Overall, it's an encyclopedia with a (very) large but nonetheless delimited
goal: summarizing the existing literature on as many subjects as there is
existing literature. That is a lot of things, and it already seems almost
absurdly ambitious to set out to summarize all of them, without trying to
expand the scope further!

I also participate in projects with different goals, documenting things that
_aren't_ currently documented by existing literature. One of them is a music-
related wiki project documenting an under-documented music scene. I think
those kinds of projects are also worthwhile (or I wouldn't spend my time on
them). But I don't see that as the same job as Wikipedia, which as a tertiary
source should only be summarizing existing secondary literature, not doing its
own independent investigations. I don't actually understand the motivation for
_why_ people want to merge this kind of wiki with Wikipedia, either, since it
seems like a clearly different kind of activity, requiring different standards
and probably a different community. Is it just that there is some cachet
(whether SEO or just general prestige) to having a Wikipedia article, while
there isn't the same cachet to having an article on a music-scene wiki?

I did write something [1] about the main problem area that results: stuff that
is clearly notable, where you'd _think_ sources should exist that Wikipedia
could cite, but then when you look, there just isn't much solid written on the
subject.

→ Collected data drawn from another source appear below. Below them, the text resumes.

(* ===== verification/WriteWorld.v ===== *)
(** The world of the write path: what the client-initiated writes of
    src/internal/sync (write.go, append.go, write_mailbox.go, snooze.go) run in.

    Beside the store and the mail server of [Store.World] it holds the columns only this
    path reads, the cached connections of the executor, and a schedule. Every command on
    the wire and every statement takes a turn of the schedule: first whatever the rest of
    the world does to the server and to the tables (other mail clients, the sync engine),
    then what becomes of the command itself. A trace records what the process saw and
    did; no code reads it.

    The server's side of the write commands is a class, [ImapWriter], with the guarantees
    of RFC 3501, 4315, 6851 and 7162 as a second one; [MemServer] is an instance. *)

From S2P Require Import Prelude Store Imap.
From stdpp Require Import strings.
#[local] Open Scope Z_scope.

(** ** What the server answers *)

(** A tagged NO or BAD: response code and text. *)
Record no_response := mkNo { no_code : string; no_text : string }.

Inductive FlagOp := FlagsAdd | FlagsRemove | FlagsSet.

#[global] Instance no_response_eq_dec : EqDecision no_response.
Proof. solve_decision. Defined.
#[global] Instance FlagOp_eq_dec : EqDecision FlagOp.
Proof. solve_decision. Defined.

(** A UID set as it arrives: absent or of another kind, unbounded, or its numbers. *)
Inductive numset := NotUIDSet | Dynamic | Nums (l : list Z).

(** The COPYUID response code. *)
Record CopyData := mkCopy {
  cd_UIDValidity : Z;
  cd_SourceUIDs : numset;
  cd_DestUIDs : numset
}.

(** The responses of a STORE: the FETCH echoes and the [MODIFIED] set, if one came. *)
Record StoreData := mkStoreData { sd_echo : list Fetched; sd_modified : numset }.

(** The commands that change something: a NO leaves the server as it was. Flags travel in
    their wire form ("\Seen", "label"). *)
Class ImapWriter (S : Type) `{ImapServer S} := {
  srv_caps : S -> gset string;
  srv_store : S -> string -> list Z -> FlagOp -> list string -> Z -> no_response + (S * StoreData);
  srv_move : S -> string -> list Z -> string -> no_response + (S * option CopyData);
  srv_expunge : S -> string -> list Z -> no_response + (S * unit);
  srv_append : S -> string -> string -> list string -> Time -> no_response + (S * option (Z * Z));
  srv_create : S -> string -> no_response + (S * unit);
  srv_rename : S -> string -> string -> no_response + (S * unit);
  srv_delete : S -> string -> no_response + (S * unit);
  srv_subscribe : S -> string -> bool -> no_response + (S * unit)
}.

(** ** Connections *)

(** [imap.client]: its capabilities, the mailbox it believes is selected and whether it
    was closed; and, on the other side of the socket, whether the socket still is one and
    what the session has selected, under which UIDVALIDITY. *)
Record client := mkClient {
  cl_caps : gset string;
  cl_selected : string;
  cl_closed : bool;
  cl_alive : bool;
  cl_session : option (string * Z)
}.

Record accountConn := mkConn {
  ac_client : option client;
  ac_selectedName : string;
  ac_selectedResult : SelectResult
}.

(** ** Columns only this path reads *)

(** A row of snoozes (src/internal/store/snooze.go). *)
Inductive SnoozeState := SnoozePending | SnoozeWoken | SnoozeFailed.
Record Snooze := mkSnooze {
  sn_AccountID : Z;
  sn_MessageRFCID : string;
  sn_WakeAt : Time;
  sn_OriginMailbox : string;
  sn_State : SnoozeState;
  sn_Attempts : Z;
  sn_LastError : option string
}.
#[global] Instance SnoozeState_eq_dec : EqDecision SnoozeState.
Proof. solve_decision. Defined.

Record Cols := mkCols {
  accounts : gmap Z string;                (* accounts: id, email *)
  account_of : gmap Z Z;                   (* messages.account_id, message_state.account_id *)
  dates : gmap Z (Time * option Time);     (* messages.date, messages.internal_date *)
  delimiters : gmap Z string;              (* mailboxes.delimiter *)
  files : gmap string string;              (* the blob files, by hash *)
  snoozes : gmap Z Snooze                  (* snoozes: id, row *)
}.

(** ** Errors *)

Inductive werr :=
| EStore (e : err)                         (* from the store *)
| ErrNotConnected | ErrNoMailboxSelected | ErrMissingCapability
| ErrMailboxStale | ErrMailboxExists | ErrMailboxMissing
| ErrInvalidMailboxName | ErrRenameInbox | ErrDeleteInbox
| EServer (r : no_response)                (* the server answered NO or BAD *)
| ESocket                                  (* the connection broke *)
| ECanceled                                (* ctx.Err() *)
| EArgument                                (* refused by the client itself *)
| EDial                                    (* no connection could be made *)
| ErrWriteNotFound | ErrWriteConflict | ErrNoTrashMailbox
| ErrClosed | ErrNoBlobs | ErrEmptyMessage | ErrAppendNotSupported | ErrNoAppendUID
| ErrDisappeared | EBlob
| ErrMailboxNotFound | ErrMailboxNameTaken | ErrMailboxNameInvalid
| ErrMailboxProtected | ErrMailboxHasChildren
| ErrSnoozeUnavailable | ErrNotSnoozed.

#[global] Instance werr_eq_dec : EqDecision werr.
Proof. solve_decision. Defined.

(** ** The trace *)

(** A change the server executed, and what it was executed on: mailbox, UIDVALIDITY of
    the selection, UIDs. *)
Inductive mutation :=
| MStore (n : string) (v : Z) (uids : list Z) (op : FlagOp) (flags : list string) (unchanged : Z)
| MMove (n : string) (v : Z) (uids : list Z) (dest : string)
| MExpunge (n : string) (v : Z) (uids : list Z)
| MAppend (n : string) (raw : string) (flags : list string) (date : Time)
| MCreate (n : string)
| MRename (n to : string)
| MDelete (n : string)
| MSubscribe (n : string) (b : bool).

#[global] Instance mutation_eq_dec : EqDecision mutation.
Proof. solve_decision. Defined.

Inductive event (S : Type) :=
(** [target] resolved a message, with the account it belongs to, to its row and mailbox. *)
| Targeted (account message : Z) (owner : option Z) (k : state_key) (st : MessageState) (mb : Mailbox)
(** The mailbox a message is to go to was accepted. *)
| Resolved (account : Z) (mb : Mailbox)
(** The server executed a change, in the given state. *)
| Executed (account : Z) (m : mutation) (before : S)
(** A read-back answered, from the given mailbox and UIDVALIDITY. *)
| Saw (account : Z) (n : string) (v : Z) (f : Fetched)
(** A fresh SELECT answered. *)
| Selected (account : Z) (n : string) (v : Z)
(** The store was told: new flags of a row, a tombstone, a new place of a row, a new row. *)
| Reflected (u : FlagUpdate)
| Tombstoned (k : state_key)
| Repointed (message : Z) (k : state_key)
| Inserted (account : Z) (nm : NewMessage)
(** The bytes of a message were read from the blob file its row names. *)
| Loaded (message : Z) (hash raw : string).
Arguments Targeted {S}.
Arguments Resolved {S}.
Arguments Executed {S}.
Arguments Saw {S}.
Arguments Selected {S}.
Arguments Reflected {S}.
Arguments Tombstoned {S}.
Arguments Repointed {S}.
Arguments Inserted {S}.
Arguments Loaded {S}.

(** ** Turns *)

(** What becomes of a command: answered; never sent, the context being over; refused
    with a NO; lost with its connection before or after the server executed it. *)
Inductive outcome := Served | Canceled | Refused (r : no_response) | Broken | Lost.

Record turn (S : Type) := mkTurn {
  t_other : World S -> Cols -> World S * Cols;
  t_out : outcome
}.
Arguments mkTurn {S}.
Arguments t_other {S}.
Arguments t_out {S}.

Record WWorld (S : Type) := mkWW {
  x_world : World S;
  x_cols : Cols;
  x_conns : gmap Z accountConn;
  x_closed : bool;
  x_sched : list (turn S);
  x_trace : list (event S);
  x_notified : list Z
}.
Arguments mkWW {S}.
Arguments x_world {S}.
Arguments x_cols {S}.
Arguments x_conns {S}.
Arguments x_closed {S}.
Arguments x_sched {S}.
Arguments x_trace {S}.
Arguments x_notified {S}.

(** ** Primitives *)

Section primitives.
Context {S : Type}.
Abbreviation WM := (M (WWorld S) werr).

Definition set_world (w : World S) (x : WWorld S) : WWorld S :=
  {| x_world := w; x_cols := x_cols x; x_conns := x_conns x; x_closed := x_closed x;
     x_sched := x_sched x; x_trace := x_trace x; x_notified := x_notified x |}.
Definition set_srv (s : S) (x : WWorld S) : WWorld S :=
  set_world {| w_db := w_db (x_world x); w_srv := s; w_now := w_now (x_world x);
               w_faults := w_faults (x_world x) |} x.
Definition set_cols (f : Cols -> Cols) (x : WWorld S) : WWorld S :=
  {| x_world := x_world x; x_cols := f (x_cols x); x_conns := x_conns x; x_closed := x_closed x;
     x_sched := x_sched x; x_trace := x_trace x; x_notified := x_notified x |}.
Definition set_conns (f : gmap Z accountConn -> gmap Z accountConn) (x : WWorld S) : WWorld S :=
  {| x_world := x_world x; x_cols := x_cols x; x_conns := f (x_conns x); x_closed := x_closed x;
     x_sched := x_sched x; x_trace := x_trace x; x_notified := x_notified x |}.
Definition add_event (ev : event S) (x : WWorld S) : WWorld S :=
  {| x_world := x_world x; x_cols := x_cols x; x_conns := x_conns x; x_closed := x_closed x;
     x_sched := x_sched x; x_trace := x_trace x ++ [ev]; x_notified := x_notified x |}.

Definition emit (ev : event S) : WM unit := modify (add_event ev).

(** [Broker.Notify]. *)
Definition Notify (a : Z) : WM unit := modify (fun x =>
  {| x_world := x_world x; x_cols := x_cols x; x_conns := x_conns x; x_closed := x_closed x;
     x_sched := x_sched x; x_trace := x_trace x; x_notified := x_notified x ++ [a] |}).

(** An exhausted schedule is a quiet world. *)
Definition still : turn S := {| t_other := fun w c => (w, c); t_out := Served |}.

Definition tick : WM outcome := fun x =>
  let t := default still (head (x_sched x)) in
  let '(w, c) := t_other t (x_world x) (x_cols x) in
  ({| x_world := w; x_cols := c; x_conns := x_conns x; x_closed := x_closed x;
      x_sched := tail (x_sched x); x_trace := x_trace x; x_notified := x_notified x |},
   inr (t_out t)).

(** A statement of the store. *)
Definition in_store {A} (m : M (World S) err A) : WM A := fun x =>
  let '(w, r) := m (x_world x) in
  (set_world w x, match r with inl e => inl (EStore e) | inr a => inr a end).
Definition stmt {A} (m : M (World S) err A) : WM A := tick ;; in_store m.

(** [if err := f(); err != nil { ... }] without leaving the function. *)
Definition tryW {A} (m : WM A) : WM (werr + A) := fun x => let '(x', r) := m x in (x', inr r).

(** ** Commands on an account's connection *)

Definition no_selection : SelectResult :=
  {| sel_UIDValidity := 0; sel_HighestModSeq := 0; sel_UIDNext := 0; sel_NumMessages := 0;
     sel_VanishedUIDs := [] |}.
Definition no_conn : accountConn :=
  {| ac_client := None; ac_selectedName := ""; ac_selectedResult := no_selection |}.

Definition slot (x : WWorld S) (a : Z) : accountConn := default no_conn (x_conns x !! a).
Definition set_slot (a : Z) (f : accountConn -> accountConn) (x : WWorld S) : WWorld S :=
  set_conns <[a := f (slot x a)]> x.

Definition with_client (f : client -> client) (ac : accountConn) : accountConn :=
  {| ac_client := f <$> ac_client ac; ac_selectedName := ac_selectedName ac;
     ac_selectedResult := ac_selectedResult ac |}.

Definition kill (c : client) : client :=
  {| cl_caps := cl_caps c; cl_selected := cl_selected c; cl_closed := cl_closed c;
     cl_alive := false; cl_session := None |}.
Definition in_session (se : option (string * Z)) (c : client) : client :=
  {| cl_caps := cl_caps c; cl_selected := cl_selected c; cl_closed := cl_closed c;
     cl_alive := cl_alive c; cl_session := se |}.
Definition selecting (n : string) (c : client) : client :=
  {| cl_caps := cl_caps c; cl_selected := n; cl_closed := cl_closed c;
     cl_alive := cl_alive c; cl_session := cl_session c |}.

(** [client.conn]. *)
Definition conn (a : Z) : WM client :=
  x ← get;
  match ac_client (slot x a) with
  | Some c => if cl_closed c then throw ErrNotConnected else mret c
  | None => throw ErrNotConnected
  end.

(** [client.selectedMailbox]. *)
Definition selectedMailbox (a : Z) : WM string :=
  c ← conn a;
  if bool_decide (cl_selected c = "") then throw ErrNoMailboxSelected else mret (cl_selected c).

(** [client.requireCap]. *)
Definition caps_of (x : WWorld S) (a : Z) : gset string :=
  match ac_client (slot x a) with Some c => cl_caps c | None => ∅ end.

(** A command: what the server does with it, and the events that records. *)
Definition wire {A} (a : Z) (act : client -> S -> no_response + (S * A))
    (evs : client -> S -> A -> list (event S)) : WM A :=
  c ← conn a;
  o ← tick;
  let run : WM A := x ← get;
    match act c (w_srv (x_world x)) with
    | inl r => throw (EServer r)
    | inr (s', v) =>
        modify (set_srv s') ;; forM_ (evs c (w_srv (x_world x)) v) emit ;; mret v
    end in
  match o with
  | Canceled => throw ECanceled
  | Refused r => if cl_alive c then throw (EServer r) else throw ESocket
  | Broken => modify (set_slot a (with_client kill)) ;; throw ESocket
  | Lost =>
      if cl_alive c then
        tryW run ;; modify (set_slot a (with_client kill)) ;; throw ESocket
      else throw ESocket
  | Served => if cl_alive c then run else throw ESocket
  end.
End primitives.

Section sessions.
Context {S : Type} `{ImapServer S} `{!ImapWriter S}.

Definition bad_state : no_response := {| no_code := ""; no_text := "No mailbox selected" |}.
Definition gone_response : no_response := {| no_code := ""; no_text := "Mailbox was deleted under us" |}.

(** UIDs of a session name messages of the mailbox it selected and of no other: when the
    name now belongs to another mailbox or to none, the command is refused. *)
Definition on_session {A} (f : string -> Z -> S -> no_response + (S * A)) (c : client) (s : S)
    : no_response + (S * A) :=
  match cl_session c with
  | None => inl bad_state
  | Some (n, v) =>
      match srv_select s n 0 0 with
      | Some sel => if sel_UIDValidity sel =? v then f n v s else inl gone_response
      | None => inl gone_response
      end
  end.

Definition session_event {A} (a : Z) (f : string -> Z -> mutation) (c : client) (s : S) (_ : A)
    : list (event S) :=
  match cl_session c with Some (n, v) => [Executed a (f n v) s] | None => [] end.
End sessions.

This is indeed a pain point, but I'm not sure what could be done
about it short of writing un-cited or very-poorly-cited articles, which I
think is worse than not having an article. Not having an article is at least
honest about Wikipedia's current inability to provide a well-sourced article
on the subject.

[1]
[http://www.kmjn.org/notes/wikipedia_notability_verifiability...](http://www.kmjn.org/notes/wikipedia_notability_verifiability.html)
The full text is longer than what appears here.